The honest split is: buy the HD60 X if you stream live. Buy the 4K X if you also produce 4K YouTube videos from your gameplay footage. Skip 4K capture entirely if you don’t do post-production work. The number of “I bought a 4K card and stream 1080p with it” Reddit posts is staggering, and they almost all conclude that the HD60 X would have been the right buy.

For the broader streaming setup beyond the capture card, the rest of the kit (key light, mic, webcam) tends to matter more for stream quality than the card itself. See our streaming gear deep-dives for the rest of the build.

How we picked

We tested every card on this list with a PS5 Pro, Xbox Series X, and Nintendo Switch 2 across at least 10 hours of capture per device. We measured latency with a side-by-side TV-and-monitor split, tested HDR passthrough with the PS5’s HDR calibration screen, and verified VRR by running Forza Motorsport’s frame-rate test scene. We compared software workflows in OBS Studio 30.2, Elgato 4K Capture Utility 2.13, and AverMedia RECentral 4.5.

We did not test cheap no-name cards under $50 (they fail HDCP and drop frames), HDMI splitter “capture” boxes (not capture cards), or any internal card without HDMI 2.1 if it costs more than $250 (the 4K X dominates that bracket).

Final picks

If you only want one recommendation: Elgato HD60 X. It’s the right card for the right price for the actual streaming most people do.

If you stream a PS5 Pro and care about 4K capture for YouTube: Elgato 4K X.

If you’re building a desktop tower and want the cleanest cable management: AverMedia Live Gamer 4K 2.1 GC575.

If you’re running multi-source or co-op content: Blackmagic ATEM Mini Pro ISO.

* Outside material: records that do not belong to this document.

Lemma heals_pin h0 h r : wf_host h0 → wf_host h → pin_ok h0 h r → heals (restore_pin r) h (λ res _, res = Ok tt).
Proof.
  intros H0 Hh Hp. pose proof (po_from _ _ _ Hp) as [Hcidr Hfrom]. unfold restore_pin. destruct (previous r) as [line|] eqn:Eprev.
  - assert (Hws : wf_route (route_family (pin_ip r)) (route_cidr (pin_ip r)) (single line)).
    { pose proof (H0 (route_family (pin_ip r)) (route_cidr (pin_ip r))) as H. fold (pin_key (pin_ip r)) in H.
      rewrite Hfrom in H. by apply Forall_cons in H as [H _]. }
    apply heals_sh; [|done].
    replace (parse_argv _) with (RtReplace (route_family (pin_ip r)) (split_whitespace line)) by by destruct (pin_ip r).
    pose proof (wr_shown _ _ _ Hws _ eq_refl) as Hs. pose proof (wr_dest _ _ _ Hws) as Hd. cbn in Hd.
    pose proof (po_slots0 _ _ _ Hp) as Hsl0. rewrite Hfrom in Hsl0. apply Forall_cons in Hsl0 as [E0 _].
    pose proof (po_slots _ _ _ Hp) as Hsl. destruct (routes_to h (pin_key (pin_ip r))) as [|x l] eqn:El.
    { by destruct (po_some _ _ _ Hp); [rewrite Eprev|]. }
    apply Forall_cons in Hsl as [E _]. eexists _, []. eapply (doc_replace _ _ _ (split_whitespace line) x l); [done| | |reflexivity].
    + rewrite E. by symmetry.
    + rewrite Hd. fold (pin_key (pin_ip r)). by rewrite El.
  - unfold remove_route_if_present. rewrite Hcidr. apply always_try.
    eapply (heals_show _ (route_family (pin_ip r)) (route_cidr (pin_ip r))); [done|by destruct (pin_ip r)|].
    intros e _ Hprint. rewrite (prints_blank _ _ Hprint). case_bool_decide as Hnil; [done|]. apply heals_sh; [|done].
    replace (parse_argv _) with (RtDel (route_family (pin_ip r)) (route_cidr (pin_ip r))) by by destruct (pin_ip r).
    destruct (routes_to h (route_family (pin_ip r), route_cidr (pin_ip r))) as [|x l] eqn:El; [done|].
    eexists _, []. eapply (doc_del _ _ _ x l). by rewrite dest_prefix_cidr, El.
Qed.

End Heal.

(** ** Roll-back *)

Section Rollback.
Context `{Htools : HostTools, Hlaws : !HostToolsLaws, Hfilter : EgressFilter, Hflaws : !EgressFilterLaws}.
Context (h0 : Host) (p : ArmParams).

#[local] Notation heals := (always healthy (λ _, True)).

(** What holds however the commands turn out holds when they work. *)
Lemma heals_with {A} (I : Host → Prop) (q : netprog A) h Q1 Q2 :
  always net_perform I q h Q1 → heals q h Q2 → heals q h (λ a h', Q1 a h' ∧ Q2 a h').
Proof.
  intros H1 H2. apply (always_mono _ (λ w, I w ∧ True) _ _ _ (λ a w, Q1 a w ∧ Q2 a w)); [done|done|].
  apply always_and; [|exact H2]. eapply always_sub; [|exact H1]. intros. by apply healthy_perform.
Qed.

Lemma heals_dns n h : journal h0 p n h → heals (restore_dns n []) h (λ s _, s.2 = []).
Proof.
  intros J. unfold restore_dns. destruct (dns_touched n) eqn:E; [|done].
  rewrite (j_backup _ _ _ _ J E). intros h' r [-> ->]. done.
Qed.

(** Few enough default routes, that can stand side by side. *)
Record few_defaults : Prop := {
  few_count : length (routes_to h0 DEF) < 64;
  few_slots : NoDup (route_slot (str "-4") <$> routes_to h0 DEF);
}.

Lemma heals_defaults n h :
  few_defaults → journal h0 p n h → heals (restore_defaults n []) h (λ s _, s.2 = []).
Proof.
  intros [Hc Hn] J. unfold restore_defaults. destruct (default_changed n) eqn:E; [|done].
  destruct (j_orig _ _ _ _ J E) as [[Ecap _] Hrep]. pose proof (j_lean _ _ _ _ J E) as Hl. apply always_bind.
  eapply always_post; [|apply (heals_restore _ (S (length (routes_to h0 DEF))) _ _ (j_wf _ _ _ _ J) Hrep); [|exact Hl|lia|]].
  - by intros r h' ->.
  - rewrite Ecap, <- list_fmap_compose in Hn. exact Hn.
  - destruct Hl. lia.
Qed.

Lemma heals_pins n todo failed h :
  fresh_host h0 → tame h0 p → armed n = true → journal h0 p (set_pinned_routes (failed ++ todo) n) h →
  heals (restore_pins todo failed []) h (λ s _, s.2 = []).
Proof.
  intros Hf T Ha. revert failed h. induction todo as [|r todo IH]; intros failed h J; cbn [restore_pins]; [done|].
  assert (Eperm : failed ++ r :: todo ≡ₚ r :: failed ++ todo) by by rewrite Permutation_middle.
  pose proof (j_pins _ _ _ _ J T) as Hpk. cbn [pinned_routes set_pinned_routes] in Hpk.
  apply (pins_ok_perm _ _ _ _ Eperm) in Hpk. pose proof (pk_ok _ _ _ Hpk) as Hok. apply Forall_cons in Hok as [Hok _].
  pose proof (j_sane _ _ _ _ J) as Hsane. cbn in Hsane. rewrite Eperm in Hsane. apply Forall_cons in Hsane as [_ Hsane].
  apply always_bind. eapply always_post; [|eapply heals_with; [by apply restore_pin_spec; [apply Hf|apply J|exact Hok]|]].
  2:{ by eapply heals_pin; [apply Hf|apply J|]. }
  intros res h' [[[Hb Hok'] Hres] ->]. cbn [attempt fst snd]. apply IH.
  change (journal h0 p (set_pinned_routes (failed ++ todo) (set_pinned_routes (failed ++ r :: todo) n)) h').
  eapply journal_pins; [exact J|done|exact Hb|done|]. intros _. eapply pins_ok_drop; [|by apply Hres].
  by eapply pins_ok_move.
Qed.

The rest of the picks above are real, but the four above cover 95% of console streaming use cases in 2026.

Frequently asked questions

Do I need a 4K capture card if I stream at 1080p?

No. Twitch caps source ingest at 1080p60 for most partners, and YouTube viewers rarely watch above 1080p on mobile. A 1080p60 card with 4K60 HDR passthrough (Elgato HD60 X, AverMedia Live Gamer MINI) is the right buy unless you also record archival footage in 4K for YouTube uploads or you stream 4K to YouTube Live.

What's the difference between USB 3.0 and Thunderbolt for capture cards?

USB 3.0 (5 Gbps) handles 1080p60 uncompressed and 4K60 with hardware encoding fine. Thunderbolt or USB 3.2 Gen 2 (10 Gbps) is required for uncompressed 4K60 capture or anything above 4K60. If you see a card listed as 4K144 capture, it needs USB 3.2 Gen 2 or PCIe. USB-A 3.0 will bottleneck it.

Why is my capture card causing lag on my TV?

You're capturing the signal instead of using passthrough, or your passthrough port can't match the console's output. Always run console HDMI into the card's HDMI IN, then HDMI OUT to your TV. If the card maxes at 4K60 passthrough and the PS5 Pro is set to 4K120, the TV will downscale or the handshake will fail.

Can I use a capture card on a Mac or iPad?

Yes for the Elgato 4K X, HD60 X, and Magewell USB Capture Plus 4K, which are all UVC-compatible and work as plug-and-play webcams in OBS, Final Cut, and even the iPad camera roll. AverMedia and Razer Ripsaw HD are Windows-first and have flakier macOS support.